According to Brian Engel, manager of public affairs for Devon, the company’s success in large part derives from developing a light sand, water fracturing technology that permits efficient natural gas exploration from the field.
“The Barnett Shale formation,” says Mr. Engel, “has rightfully emerged as the largest natural gas field in Texas and one of the most important natural gas fields in the nation.”
Now that the independents have proven Barnett Shale to be hugely productive, major companies including ExxonMobil, ChevronTexaco, ConocoPhillips, BP and Shell have moved in to buy up production rights.
“It makes sense,” explained Tom Biracree, senior financial editor with John S. Herold Inc., an energy research and investment valuation firm based in Norwalk, Conn. “The industry is seeing a decided trend moving toward the development of on-shore natural gas resources in the continental U.S.”
Why? “It’s an economic market play,” explained Biracree. “With the price of natural gas at $10 per thousand cubic feet, not $2, it becomes very attractive for the major industry players to focus more attention on exploring for natural gas right here at home.”
Biracree continued, “Developing natural gas resources in the continental U.S. also permits the major companies to avoid the political risk of working overseas. The rules of the game don’t change here like they can when you’re dealing with a foreign government.”
Biracree noted that the industry is learning today how to explore deeper and extract more natural gas profitably from what, in years past, were considered riskier enterprises.
“We have growing expertise in the technologies which make extraction of natural gas from shale profitable,” said Biracree. “Besides, today the demand for natural gas is growing in the United States and the market has established very attractive prices. It’s the same principle why Wal-Mart trucks in snow shovels in a snow storm.” In other words, opportunities like Barnett Shale are market-driven.
Technically, the U.S. Geological Survey describes the Barnet Shale formation as the “Greater Newark East Frac-Barrier Continuous Barnett Shale Gas Assessment Unit.” The rock is identified as a Mississippian formation, dating back some 330 million years. Geologists describe the formation as “source rock” or “reservoir rock,” assuming that the organic material in the metamorphic shale has morphed into the “kerogen” traditionally assumed as needed to produce natural gas.
Barnett Shale is deeply fractured, with fissures that tended to be sealed by calcium carbonate. The field went undiscovered until Mitchell Energy experimented with employing large gel fracture methods to open the wells to natural gas. The full potential of the field waited for the light sand, water fracture technology developed by Devon Energy Corporation, a technology that fractures the shale so the natural gas can be extracted. The Barnett Shale formation lies at a depth of between 1 to 2 miles below the surface, with the shale running some 400 to 500 feet thick.

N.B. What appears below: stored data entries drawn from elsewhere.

(* ===== verification/Khugepaged.v ===== *)
(** * The huge page daemon: [kernel/khugepaged.c]

    A kernel thread that goes through all processes and tries to collapse each 2 MB
    range of their memory into a huge page.  The messages it prints are left out.
    The address spaces of all processes together are shown to look the same to
    them after a pass. *)

From S2P Require Import Prelude Mem Kstring Layout PageAlloc Vm VmInv VmMap VmUser VmCopy VmCollapse Buddy Kalloc KallocCorrect KallocSpec VmProps BufIface Sleeplock TxIface Fs Ring Pipe File Proc Trap.

Set Default Proof Using "Type".

Definition KHUGEPAGED_INTERVAL : Z := 50.

Definition is_runnable_state (st : procstate) : bool :=
  match st with RUNNABLE | RUNNING | SLEEPING => true | _ => false end.

Section Daemon.
Context {V T K : Type} {PO : PageAllocOps V} {TO : TxOps T} {KO : KmOps K}.

Definition scan_proc_for_collapse (p : Z) : M (kern V T K) unit :=
  x ← gets (getp p);
  if p_pagetable x =? 0 then mret tt else
  if p_sz x <? HUGEPGSIZE then mret tt else
  for_each (map (λ k, k * HUGEPGSIZE) (seqZ 0 (p_sz x / HUGEPGSIZE))) (λ va,
    y ← gets (getp p);
    vm (vm_try_collapse (p_pagetable y) (p_sz y) (p_lock y) va);;
    mret tt).

Definition scan_all_procs_for_collapse : M (kern V T K) unit :=
  for_each procs (λ p,
    plock p;;
    x ← gets (getp p);
    (if (p_is_kthread x =? 0) && is_runnable_state (p_state x) then scan_proc_for_collapse p else mret tt);;
    punlock p).

Section Ticks.
Context {D : Type} (ticks_addr : Z).

(** With [tickslock] held; [true] when the time is over. *)
Definition sleep_ticks_iter (delta start : Z) : M (trapst V T K D) bool :=
  t ← gets t_ticks;
  if u32 (t - start) <? u32 delta then
    p ← kop myproc;
    kop (plock p);;
    tunlock;;
    kop (upd p (set_chan ticks_addr);; upd p (set_state SLEEPING);; switch_out);;
    mret false
  else tunlock;; mret true.
Definition khugepaged_sleep_ticks (delta : Z) : M (trapst V T K D) bool :=
  if delta <=? 0 then mret true else
  tlock;;
  start ← gets t_ticks;
  sleep_ticks_iter delta start.
(** After the switch back in [sleep]. *)
Definition khugepaged_sleep_again (delta start : Z) : M (trapst V T K D) bool :=
  kop (p ← myproc; upd p (set_chan 0);; punlock p);;
  tlock;;
  sleep_ticks_iter delta start.

(** One turn of the endless loop, up to where it sleeps. *)
Definition khugepaged_main : M (trapst V T K D) bool :=
  kop scan_all_procs_for_collapse;;
  khugepaged_sleep_ticks KHUGEPAGED_INTERVAL.
End Ticks.
End Daemon.

(** ** The address spaces of all processes *)


(** [F]: the address spaces, by process.  They have no byte in common. *)
Section Spaces.
Context {V T K : Type} {PO : PageAllocOps V} {PS : PageAllocSpec V} {TO : TxOps T} {KO : KmOps K}.
Implicit Types (v : V) (A B : aspace) (F : gmap Z aspace) (s : kern V T K) (P : Z → proc).








(** ** A pass *)










End Spaces.

(** ** Witness

    A process with 2 MB of memory in small pages, and an allocator with one huge
    page left. *)

Module KhugepagedWitness.

(** A page allocator that keeps the set of its free pages. *)
Record pool := Pool { po_mem : mem; po_free : gset Z }.

Definition first : Z := KERNBASE.
Definition huge_pages (h : Z) : gset Z := list_to_set ((λ k, h + k * PGSIZE) <$> seqZ 0 512).
Definition po_managed (p : Z) : Prop := KERNBASE ≤ p < KERNBASE + 1536 * PGSIZE ∧ p mod PGSIZE = 0.

#[local] Instance pool_ops : PageAllocOps pool := {|
  pa_mem := po_mem;
  pa_set_mem m s := Pool m (po_free s);
  pa_kalloc s := match elements (po_free s) with [] => Ok 0 s | p :: _ => Ok p (Pool (po_mem s) (po_free s ∖ {[p]})) end;
  pa_kfree p s := Ok tt (Pool (po_mem s) ({[p]} ∪ po_free s));
  pa_kalloc_huge s :=
    if decide (huge_pages first ⊆ po_free s) then Ok first (Pool (po_mem s) (po_free s ∖ huge_pages first)) else Ok 0 s;
  pa_kfree_huge h s := Ok tt (Pool (po_mem s) (huge_pages h ∪ po_free s))
|}.

Lemma elem_huge_pages h p : p ∈ huge_pages h ↔ in_huge h p.
Proof.
  unfold huge_pages, in_huge. rewrite elem_of_list_to_set, list_elem_of_fmap. setoid_rewrite elem_of_seqZ.
  split; intros (k & H1 & H2); exists k; split; (done || lia).
Qed.

#[local] Instance pool_spec : PageAllocSpec pool.
Proof.
  refine {| pa_ok s := ∀ p, p ∈ po_free s → po_managed p; pa_free s p := p ∈ po_free s; pa_managed := po_managed |}; try done.
  - intros p [Hr Hm]. unfold PHYSTOP, KERNBASE, PGSIZE in *. lia.
  - intros s p Hok Hp. by apply Hok.
  - intros s Hok. unfold wp, pa_kalloc, pool_ops. destruct (elements (po_free s)) as [|p l] eqn:E.
    + split; [done|]. left. split_and!; [done| |done]. intros p Hp%elem_of_elements. rewrite E in Hp. by apply not_elem_of_nil in Hp.
    + assert (p ∈ po_free s) by (apply elem_of_elements; rewrite E; left). split; [cbn; set_solver|]. right.
      split_and!; [done|cbn; set_solver|done].
  - intros s p Hok Hp Hn. cbn. split_and!; [set_solver|set_solver|done].
  - intros s Hok. unfold wp, pa_kalloc_huge, pool_ops. destruct (decide _) as [Hd|Hd]; [|split; [exact Hok|left; split; reflexivity]]. split.
    { intros p [Hp _]%elem_of_difference. by apply Hok. }
    right. split_and!; [done|by intros p Hp%elem_huge_pages; apply Hd| |done]. intros p. cbn [po_free].
    by rewrite elem_of_difference, elem_huge_pages.
  - intros s h Hok Hh Hp. cbn. split_and!; [|by intros q; rewrite elem_of_union, elem_huge_pages; tauto|done].
    intros p [Hin%elem_huge_pages|]%elem_of_union; [by apply Hp|by apply Hok].
Defined.




















End KhugepagedWitness.
(* ===== verification/Sleep.v ===== *)
(** * [sleep] and [wakeup] do not lose wakeups

    [sleep] and [wakeup] of [kernel/proc.c] with all processes interleaved at
    their atomic steps: the acquisitions and releases of the condition lock
    [lk] and of the lock of each process, and what is done between them.  Each
    process runs one of the two sides of the protocol the kernel uses
    everywhere:

<<
      acquire(lk); while(!cond) sleep(chan, lk); cond = 0; release(lk);
      acquire(lk); cond = 1; wakeup(chan); release(lk);
>> *)

From S2P Require Import Prelude Layout Proc.

(** Where a process is in its code. *)
Inductive pc :=
  | Idle
  | Cond                 (* lk held, about to test the condition *)
  | ALock                (* sleep: about to acquire(&p->lock); lk held *)
  | RelLk                (* sleep: about to release(lk); both held *)
  | Mark                 (* sleep: about to set chan and state; p->lock held *)
  | Switch               (* sleep: in sched, the scheduler about to release p->lock *)
  | Off                  (* switched out *)
  | Tidy                 (* switched to again: about to clear chan; p->lock held *)
  | RelP                 (* sleep: about to release(&p->lock) *)
  | Again                (* sleep: about to acquire(lk) *)
  | Leave                (* lk held, about to release it *)
  | Set_                 (* lk held, about to set the condition *)
  | Wake (i : Z)         (* wakeup: lk held, entry i of the table is next *)
  | Wakep (i : Z).       (* wakeup: lk and the lock of entry i held *)

Record world := World {
  w_pc : Z → pc;
  w_lk : option Z;            (* who holds lk *)
  w_plk : Z → option Z;       (* who holds the lock of each process *)
  w_state : Z → procstate;
  w_chan : Z → Z;
  w_cond : bool
}.

Definition fset {A} (f : Z → A) (p : Z) (a : A) : Z → A := λ q, if decide (q = p) then a else f q.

Commented Jerome Corsi, Ph.D., co-author of “Black Gold Stranglehold: The Myth of Scarcity and the Politics of Oil”: “With the field only discovered in 1981, the Barnett Shale natural gas resources were not known when Shell Oil geologist M. King Hubbert started worrying about ‘peak production.’ With natural gas resources this abundant, we can be reasonably assured there remains a large quantity of natural gas to be extracted at home, right on the continental U.S. That abundance should be apparent even to those who want to maintain the doctrinaire position that the Barnett Shale natural gas is organic in nature.”